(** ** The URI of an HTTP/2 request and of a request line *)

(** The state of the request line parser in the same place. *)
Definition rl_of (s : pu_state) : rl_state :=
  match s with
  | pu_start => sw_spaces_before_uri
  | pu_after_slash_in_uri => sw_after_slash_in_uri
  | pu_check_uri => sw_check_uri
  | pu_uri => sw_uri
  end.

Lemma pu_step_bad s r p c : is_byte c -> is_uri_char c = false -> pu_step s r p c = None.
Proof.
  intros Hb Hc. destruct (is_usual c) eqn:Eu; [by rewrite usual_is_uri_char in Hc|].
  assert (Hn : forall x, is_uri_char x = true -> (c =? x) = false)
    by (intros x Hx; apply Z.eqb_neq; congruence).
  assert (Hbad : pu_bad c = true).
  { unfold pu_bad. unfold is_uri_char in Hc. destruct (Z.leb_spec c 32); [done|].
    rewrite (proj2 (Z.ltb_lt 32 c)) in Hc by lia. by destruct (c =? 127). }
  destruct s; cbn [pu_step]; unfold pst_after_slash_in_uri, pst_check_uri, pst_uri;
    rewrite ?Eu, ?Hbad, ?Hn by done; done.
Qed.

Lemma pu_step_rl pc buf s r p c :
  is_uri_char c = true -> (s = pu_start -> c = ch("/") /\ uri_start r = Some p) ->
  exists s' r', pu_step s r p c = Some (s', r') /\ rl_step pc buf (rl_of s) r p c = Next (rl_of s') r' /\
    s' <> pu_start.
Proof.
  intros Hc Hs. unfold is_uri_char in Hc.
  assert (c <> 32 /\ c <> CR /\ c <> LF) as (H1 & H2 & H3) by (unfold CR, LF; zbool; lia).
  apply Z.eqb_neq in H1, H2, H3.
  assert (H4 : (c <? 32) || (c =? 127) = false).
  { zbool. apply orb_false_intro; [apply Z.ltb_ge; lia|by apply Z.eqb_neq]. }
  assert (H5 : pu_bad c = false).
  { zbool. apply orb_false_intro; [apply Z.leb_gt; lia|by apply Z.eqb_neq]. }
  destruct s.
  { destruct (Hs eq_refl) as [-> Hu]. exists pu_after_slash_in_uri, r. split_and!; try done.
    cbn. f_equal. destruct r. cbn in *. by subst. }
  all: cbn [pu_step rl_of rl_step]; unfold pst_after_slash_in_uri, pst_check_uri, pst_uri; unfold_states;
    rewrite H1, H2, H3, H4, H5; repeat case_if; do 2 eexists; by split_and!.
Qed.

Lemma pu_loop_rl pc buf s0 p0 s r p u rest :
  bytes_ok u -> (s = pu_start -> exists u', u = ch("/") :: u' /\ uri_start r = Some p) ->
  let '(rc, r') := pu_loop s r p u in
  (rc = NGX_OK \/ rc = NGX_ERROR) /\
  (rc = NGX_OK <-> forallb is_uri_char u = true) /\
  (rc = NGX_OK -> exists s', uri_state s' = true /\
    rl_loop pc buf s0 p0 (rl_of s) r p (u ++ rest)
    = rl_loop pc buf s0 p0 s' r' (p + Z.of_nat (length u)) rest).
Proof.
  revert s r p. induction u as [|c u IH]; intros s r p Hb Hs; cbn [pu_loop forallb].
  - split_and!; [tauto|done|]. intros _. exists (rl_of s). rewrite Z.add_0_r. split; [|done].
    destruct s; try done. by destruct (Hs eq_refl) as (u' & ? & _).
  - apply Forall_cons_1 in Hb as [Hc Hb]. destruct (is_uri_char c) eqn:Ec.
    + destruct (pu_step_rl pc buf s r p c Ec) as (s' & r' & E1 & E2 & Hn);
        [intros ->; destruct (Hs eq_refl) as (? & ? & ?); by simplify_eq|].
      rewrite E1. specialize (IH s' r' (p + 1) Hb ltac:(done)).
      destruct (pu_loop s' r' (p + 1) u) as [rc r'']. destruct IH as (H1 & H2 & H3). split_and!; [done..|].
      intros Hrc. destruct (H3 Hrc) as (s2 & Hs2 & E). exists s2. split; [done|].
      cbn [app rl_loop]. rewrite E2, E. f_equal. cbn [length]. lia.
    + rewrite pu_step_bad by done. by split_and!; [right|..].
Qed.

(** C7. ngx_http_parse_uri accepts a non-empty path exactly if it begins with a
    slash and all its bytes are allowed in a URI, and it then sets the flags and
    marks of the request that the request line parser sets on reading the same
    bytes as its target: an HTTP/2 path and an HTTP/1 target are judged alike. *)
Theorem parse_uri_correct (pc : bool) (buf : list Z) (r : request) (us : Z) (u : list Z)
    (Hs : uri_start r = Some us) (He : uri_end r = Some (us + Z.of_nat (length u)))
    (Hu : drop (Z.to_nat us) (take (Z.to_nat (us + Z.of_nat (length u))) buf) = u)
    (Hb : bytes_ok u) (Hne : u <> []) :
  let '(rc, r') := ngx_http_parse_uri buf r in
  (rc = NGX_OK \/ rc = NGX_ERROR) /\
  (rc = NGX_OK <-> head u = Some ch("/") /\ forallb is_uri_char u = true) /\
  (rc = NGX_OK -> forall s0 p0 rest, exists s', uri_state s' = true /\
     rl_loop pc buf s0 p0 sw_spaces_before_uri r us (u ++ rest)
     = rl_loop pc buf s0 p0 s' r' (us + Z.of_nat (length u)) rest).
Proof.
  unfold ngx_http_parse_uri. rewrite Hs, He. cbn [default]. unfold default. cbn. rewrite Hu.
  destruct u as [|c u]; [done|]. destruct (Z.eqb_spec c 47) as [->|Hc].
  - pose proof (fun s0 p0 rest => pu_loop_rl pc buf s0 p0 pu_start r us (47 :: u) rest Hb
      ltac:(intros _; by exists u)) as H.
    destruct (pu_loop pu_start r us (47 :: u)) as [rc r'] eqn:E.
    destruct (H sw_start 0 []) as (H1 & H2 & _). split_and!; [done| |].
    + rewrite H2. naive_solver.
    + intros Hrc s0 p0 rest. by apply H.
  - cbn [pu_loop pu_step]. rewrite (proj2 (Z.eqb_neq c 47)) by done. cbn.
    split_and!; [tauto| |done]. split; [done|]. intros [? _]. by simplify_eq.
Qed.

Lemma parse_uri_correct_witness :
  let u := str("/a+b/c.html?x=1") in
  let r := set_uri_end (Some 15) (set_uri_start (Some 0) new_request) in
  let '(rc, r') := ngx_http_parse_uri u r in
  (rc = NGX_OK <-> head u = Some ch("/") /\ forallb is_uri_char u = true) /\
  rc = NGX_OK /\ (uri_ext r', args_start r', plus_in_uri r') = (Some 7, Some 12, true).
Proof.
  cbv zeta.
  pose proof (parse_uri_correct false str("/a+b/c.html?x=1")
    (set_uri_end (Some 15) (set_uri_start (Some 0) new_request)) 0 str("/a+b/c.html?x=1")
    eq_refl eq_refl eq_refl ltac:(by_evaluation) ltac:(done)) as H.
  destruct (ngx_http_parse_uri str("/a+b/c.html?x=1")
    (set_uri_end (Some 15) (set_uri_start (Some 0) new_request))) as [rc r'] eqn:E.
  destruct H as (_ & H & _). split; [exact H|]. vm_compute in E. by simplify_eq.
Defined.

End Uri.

━━━━━━

ACTION ITEM: Word for word, write out each entry shown above.

RESPONSE BOX:
(** ** The URI of an HTTP/2 request and of a request line *)

(** The state of the request line parser in the same place. *)
Definition rl_of (s : pu_state) : rl_state :=
  match s with
  | pu_start => sw_spaces_before_uri
  | pu_after_slash_in_uri => sw_after_slash_in_uri
  | pu_check_uri => sw_check_uri
  | pu_uri => sw_uri
  end.

Lemma pu_step_bad s r p c : is_byte c -> is_uri_char c = false -> pu_step s r p c = None.
Proof.
  intros Hb Hc. destruct (is_usual c) eqn:Eu; [by rewrite usual_is_uri_char in Hc|].
  assert (Hn : forall x, is_uri_char x = true -> (c =? x) = false)
    by (intros x Hx; apply Z.eqb_neq; congruence).
  assert (Hbad : pu_bad c = true).
  { unfold pu_bad. unfold is_uri_char in Hc. destruct (Z.leb_spec c 32); [done|].
    rewrite (proj2 (Z.ltb_lt 32 c)) in Hc by lia. by destruct (c =? 127). }
  destruct s; cbn [pu_step]; unfold pst_after_slash_in_uri, pst_check_uri, pst_uri;
    rewrite ?Eu, ?Hbad, ?Hn by done; done.
Qed.

Lemma pu_step_rl pc buf s r p c :
  is_uri_char c = true -> (s = pu_start -> c = ch("/") /\ uri_start r = Some p) ->
  exists s' r', pu_step s r p c = Some (s', r') /\ rl_step pc buf (rl_of s) r p c = Next (rl_of s') r' /\
    s' <> pu_start.
Proof.
  intros Hc Hs. unfold is_uri_char in Hc.
  assert (c <> 32 /\ c <> CR /\ c <> LF) as (H1 & H2 & H3) by (unfold CR, LF; zbool; lia).
  apply Z.eqb_neq in H1, H2, H3.
  assert (H4 : (c <? 32) || (c =? 127) = false).
  { zbool. apply orb_false_intro; [apply Z.ltb_ge; lia|by apply Z.eqb_neq]. }
  assert (H5 : pu_bad c = false).
  { zbool. apply orb_false_intro; [apply Z.leb_gt; lia|by apply Z.eqb_neq]. }
  destruct s.
  { destruct (Hs eq_refl) as [-> Hu]. exists pu_after_slash_in_uri, r. split_and!; try done.
    cbn. f_equal. destruct r. cbn in *. by subst. }
  all: cbn [pu_step rl_of rl_step]; unfold pst_after_slash_in_uri, pst_check_uri, pst_uri; unfold_states;
    rewrite H1, H2, H3, H4, H5; repeat case_if; do 2 eexists; by split_and!.
Qed.

Lemma pu_loop_rl pc buf s0 p0 s r p u rest :
  bytes_ok u -> (s = pu_start -> exists u', u = ch("/") :: u' /\ uri_start r = Some p) ->
  let '(rc, r') := pu_loop s r p u in
  (rc = NGX_OK \/ rc = NGX_ERROR) /\
  (rc = NGX_OK <-> forallb is_uri_char u = true) /\
  (rc = NGX_OK -> exists s', uri_state s' = true /\
    rl_loop pc buf s0 p0 (rl_of s) r p (u ++ rest)
    = rl_loop pc buf s0 p0 s' r' (p + Z.of_nat (length u)) rest).
Proof.
  revert s r p. induction u as [|c u IH]; intros s r p Hb Hs; cbn [pu_loop forallb].
  - split_and!; [tauto|done|]. intros _. exists (rl_of s). rewrite Z.add_0_r. split; [|done].
    destruct s; try done. by destruct (Hs eq_refl) as (u' & ? & _).
  - apply Forall_cons_1 in Hb as [Hc Hb]. destruct (is_uri_char c) eqn:Ec.
    + destruct (pu_step_rl pc buf s r p c Ec) as (s' & r' & E1 & E2 & Hn);
        [intros ->; destruct (Hs eq_refl) as (? & ? & ?); by simplify_eq|].
      rewrite E1. specialize (IH s' r' (p + 1) Hb ltac:(done)).
      destruct (pu_loop s' r' (p + 1) u) as [rc r'']. destruct IH as (H1 & H2 & H3). split_and!; [done..|].
      intros Hrc. destruct (H3 Hrc) as (s2 & Hs2 & E). exists s2. split; [done|].
      cbn [app rl_loop]. rewrite E2, E. f_equal. cbn [length]. lia.
    + rewrite pu_step_bad by done. by split_and!; [right|..].
Qed.

(** C7. ngx_http_parse_uri accepts a non-empty path exactly if it begins with a
    slash and all its bytes are allowed in a URI, and it then sets the flags and
    marks of the request that the request line parser sets on reading the same
    bytes as its target: an HTTP/2 path and an HTTP/1 target are judged alike. *)
Theorem parse_uri_correct (pc : bool) (buf : list Z) (r : request) (us : Z) (u : list Z)
    (Hs : uri_start r = Some us) (He : uri_end r = Some (us + Z.of_nat (length u)))
    (Hu : drop (Z.to_nat us) (take (Z.to_nat (us + Z.of_nat (length u))) buf) = u)
    (Hb : bytes_ok u) (Hne : u <> []) :
  let '(rc, r') := ngx_http_parse_uri buf r in
  (rc = NGX_OK \/ rc = NGX_ERROR) /\
  (rc = NGX_OK <-> head u = Some ch("/") /\ forallb is_uri_char u = true) /\
  (rc = NGX_OK -> forall s0 p0 rest, exists s', uri_state s' = true /\
     rl_loop pc buf s0 p0 sw_spaces_before_uri r us (u ++ rest)
     = rl_loop pc buf s0 p0 s' r' (us + Z.of_nat (length u)) rest).
Proof.
  unfold ngx_http_parse_uri. rewrite Hs, He. cbn [default]. unfold default. cbn. rewrite Hu.
  destruct u as [|c u]; [done|]. destruct (Z.eqb_spec c 47) as [->|Hc].
  - pose proof (fun s0 p0 rest => pu_loop_rl pc buf s0 p0 pu_start r us (47 :: u) rest Hb
      ltac:(intros _; by exists u)) as H.
    destruct (pu_loop pu_start r us (47 :: u)) as [rc r'] eqn:E.
    destruct (H sw_start 0 []) as (H1 & H2 & _). split_and!; [done| |].
    + rewrite H2. naive_solver.
    + intros Hrc s0 p0 rest. by apply H.
  - cbn [pu_loop pu_step]. rewrite (proj2 (Z.eqb_neq c 47)) by done. cbn.
    split_and!; [tauto| |done]. split; [done|]. intros [? _]. by simplify_eq.
Qed.

Lemma parse_uri_correct_witness :
  let u := str("/a+b/c.html?x=1") in
  let r := set_uri_end (Some 15) (set_uri_start (Some 0) new_request) in
  let '(rc, r') := ngx_http_parse_uri u r in
  (rc = NGX_OK <-> head u = Some ch("/") /\ forallb is_uri_char u = true) /\
  rc = NGX_OK /\ (uri_ext r', args_start r', plus_in_uri r') = (Some 7, Some 12, true).
Proof.
  cbv zeta.
  pose proof (parse_uri_correct false str("/a+b/c.html?x=1")
    (set_uri_end (Some 15) (set_uri_start (Some 0) new_request)) 0 str("/a+b/c.html?x=1")
    eq_refl eq_refl eq_refl ltac:(by_evaluation) ltac:(done)) as H.
  destruct (ngx_http_parse_uri str("/a+b/c.html?x=1")
    (set_uri_end (Some 15) (set_uri_start (Some 0) new_request))) as [rc r'] eqn:E.
  destruct H as (_ & H & _). split; [exact H|]. vm_compute in E. by simplify_eq.
Defined.

End Uri.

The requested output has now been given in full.